2. Memberikan contoh langsung
Anak belajar tak hanya dari kata-kata bunda, tetapi juga melalui perbuatan bunda. Jika anak bunda selalu bertengkar dengan kakak atau adiknya karena berebut mainan, beri contoh bahwa berbagi dan saling pinjam itu lebih baik.
Bunda bisa sengaja bermain-main bersama dengan anak dan mainannya. Kemudian bunda bisa pura-pura meminjam mainan yang sedang dimainkan oleh anak dengan sopan. Jika ia tidak mau meminjamkan mainannya, mengalahlah.
Saat si kecil mencoba merebut mainan dari tangan bunda, ajak anak untuk bermain bersama dengan nada yang tetap tenang. Tunjukkan bahwa mainan tersebut bisa dipakai bersama.
Bunda juga bisa memberikannya pada anak dengan syarat seperti, “Silakan nak, tapi nanti kalau sudah selesai kembalikan lagi pada ibu, ya.”
Dengan begitu, anak pun belajar bagaimana caranya meminjam sesuatu dan apa yang harus dilakukan kalau seseorang berusaha mengambil sesuatu darinya. Ingat, proses ini memang harus dilakukan berkali-kali sampai anak menghafal polanya. Bersabarlah dan beri waktu bagi anak untuk memahami maksud bunda.
3. Ajak anak untuk bicara baik-baik
Hampir setiap orang tua pasti pernah menghadapi anak yang merajuk atau menangis meraung-raung supaya keinginannya dituruti.

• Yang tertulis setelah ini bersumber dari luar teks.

(** What the pass leaves: the top subtree complete, the others past their last leaf. *)
Lemma streams_end c : streams (2 ^ h) c -> cache_ok c /\ complete (N - 1) 0 (sub_of c (SubActive (N - 1))).
Proof.
  intros Hst. pose proof (geo_N _ _ _ Hgeo) as HN.
  assert (Hp : forall s, 0 <= s < N -> 2 ^ h / 2 ^ lvl s / 2 ^ hs s = 2 ^ (h - rlvl s) /\ (2 ^ h / 2 ^ lvl s) mod 2 ^ hs s = 0).
  { intros s Hs. destruct (layer_facts lp j N Hgeo s Hs) as (H1 & H2 & H3 & H4).
    pose proof (pow2_pos (lvl s) H2). pose proof (pow2_pos (hs s) ltac:(lia)).
    rewrite (pow2_split h (lvl s)), Z.div_mul, (pow2_split (h - lvl s) (hs s)), Z.div_mul, Z.mod_mul by lia.
    split; [f_equal; lia | reflexivity]. }
  assert (Htop : complete (N - 1) 0 (sub_of c (SubActive (N - 1)))).
  { destruct (Hst (N - 1) ltac:(lia)) as [_ Hlast]. destruct (Hp (N - 1) ltac:(lia)) as [E1 E2].
    rewrite E1, E2, root_level_top, Z.sub_diag in Hlast. apply (Hlast eq_refl).
    destruct (layer_facts lp j N Hgeo (N - 1) ltac:(lia)) as (H1 & H2 & H3 & H4).
    rewrite (pow2_split h (lvl (N - 1))), Z.div_mul by (pose proof (pow2_pos (lvl (N - 1)) H2); lia).
    pose proof (pow2_pos (h - lvl (N - 1)) ltac:(lia)). lia. }
  split; [split; [| exact Htop] | exact Htop].
  intros s Hs. destruct (Hst s ltac:(lia)) as [[Hl _ _] _]. destruct (Hp s ltac:(lia)) as [E1 _].
  exists (2 ^ (h - rlvl s)). rewrite E1 in Hl. cbn [layer] in Hl. split; [exact Hl |].
  pose proof (pow2_pos (h - rlvl s) ltac:(pose proof (root_level_range h j N Hgeo s); lia)).
  split; [lia |]. intros Hseg. unfold SubtreeBuild.segment in Hseg. lia.
Qed.

Lemma keygen_root_ok c ctx priv root :
  ctx <> NULL -> root <> NULL -> key_is priv ->
  builds anywhere c (lms_tree_keygen_root ctx (Some priv) root)
    (fun out c' => out = root_spec alg op h I_ seed /\ cache_ok c').
Proof.
  intros Hctx Hroot Hk. pose proof (geo_N _ _ _ Hgeo) as HN. pose proof (geo_h _ _ _ Hgeo) as Hh0.
  unfold lms_tree_keygen_root.
  eapply builds_bind; [apply builds_guard; intros _ H; apply Z.eqb_eq in H; contradiction |]. intros [] c1 _ _ [-> _].
  eapply builds_bind; [apply check_tree_call_ok; assumption |]. intros ? c1 _ Hc [-> ->].
  rewrite (ctx_N _ _ _ _ _ _ _ _ _ Hc), (ctx_height _ _ _ _ _ _ _ _ _ Hc), u64_shl1 by lia.
  eapply builds_bind; [apply reset_loop_ok |]. intros [] c1 Hf1 Hc1 Hst.
  pose proof (pow2_pos h ltac:(lia)).
  eapply builds_bind.
  { apply (builds_loop _ _ _ _ _ _ _ _ _ _ _ _ (fun q _ c' => streams q c')); [exact Hst |].
    intros q [] c2 Hq Hf2 Hs2.
    pose proof (keygen_leaf_ok c2 c priv q Hk ltac:(lia) Hs2) as Hleaf. rewrite (ctx_N _ _ _ _ _ _ _ _ _ Hc) in Hleaf.
    apply Hleaf; [| apply (ctx_I _ _ _ _ _ _ _ _ _ Hc) | apply (ctx_alg _ _ _ _ _ _ _ _ _ Hc)
                  | apply (ctx_n _ _ _ _ _ _ _ _ _ Hc) | reflexivity].
    rewrite (frame_ots_pub _ _ _ _ Hf2), (frame_ots_pub _ _ _ _ Hf1). reflexivity. }
  intros [] c2 _ _ Hend. rewrite Z2Nat.id, Z.add_0_l in Hend by lia.
  destruct (streams_end c2 Hend) as [Hcache Htop].
  eapply builds_bind; [apply builds_get_sub |]. intros ? c3 _ _ [-> ->]. apply builds_ret. intros _.
  split; [| exact Hcache]. rewrite (ctx_n _ _ _ _ _ _ _ _ _ Hc).
  destruct (layer_facts lp j N Hgeo (N - 1) ltac:(lia)) as (H1 & H2 & H3 & H4).
  pose proof (filled_nodes _ _ _ _ _ _ _ _ _ _ Htop (hs (N - 1)) 0 ltac:(lia) ltac:(lia) ltac:(lia)) as Hn.
  unfold local_of in Hn. rewrite Z.sub_diag in Hn. change (2 ^ 0 + 0) with 1 in Hn. rewrite Hn.
  unfold node_val, node_num, root_spec. rewrite <- H3, root_level_top, !Z.sub_diag. reflexivity.
Qed.
End Keygen.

Ketika hal ini terjadi, mungkin naluri yang muncul adalah mengatakan “Jangan menangis seperti itu,” pada anak.
Daripada mengatakan hal tersebut, lebih baik sampaikan dengan positif seperti, “Bunda tahu kamu marah, tapi kalau kamu menangis seperti itu bunda jadi susah memahami apa yang kamu mau. Coba sampaikan pelan-pelan pada bunda.”
Dengan pendekatan seperti itu, anak akan belajar bahwa menangis dan merajuk tidak akan membuat keinginannya terpenuhi, tapi justru dengan bicara baik-baik.
Setelah bunda berhasil membujuk anak untuk menenangkan diri, anak akan jadi lebih mudah menerima penjelasan dan larangan yang bunda berikan.
Ketika anak sudah setuju dengan kata-kata bunda, puji dan ucapkan terima kasih agar anak menyadari bahwa bunda sangat menghargai perilakunya yang kooperatif. Dari situ anak pun belajar pentingnya mendengarkan dan saling berkompromi.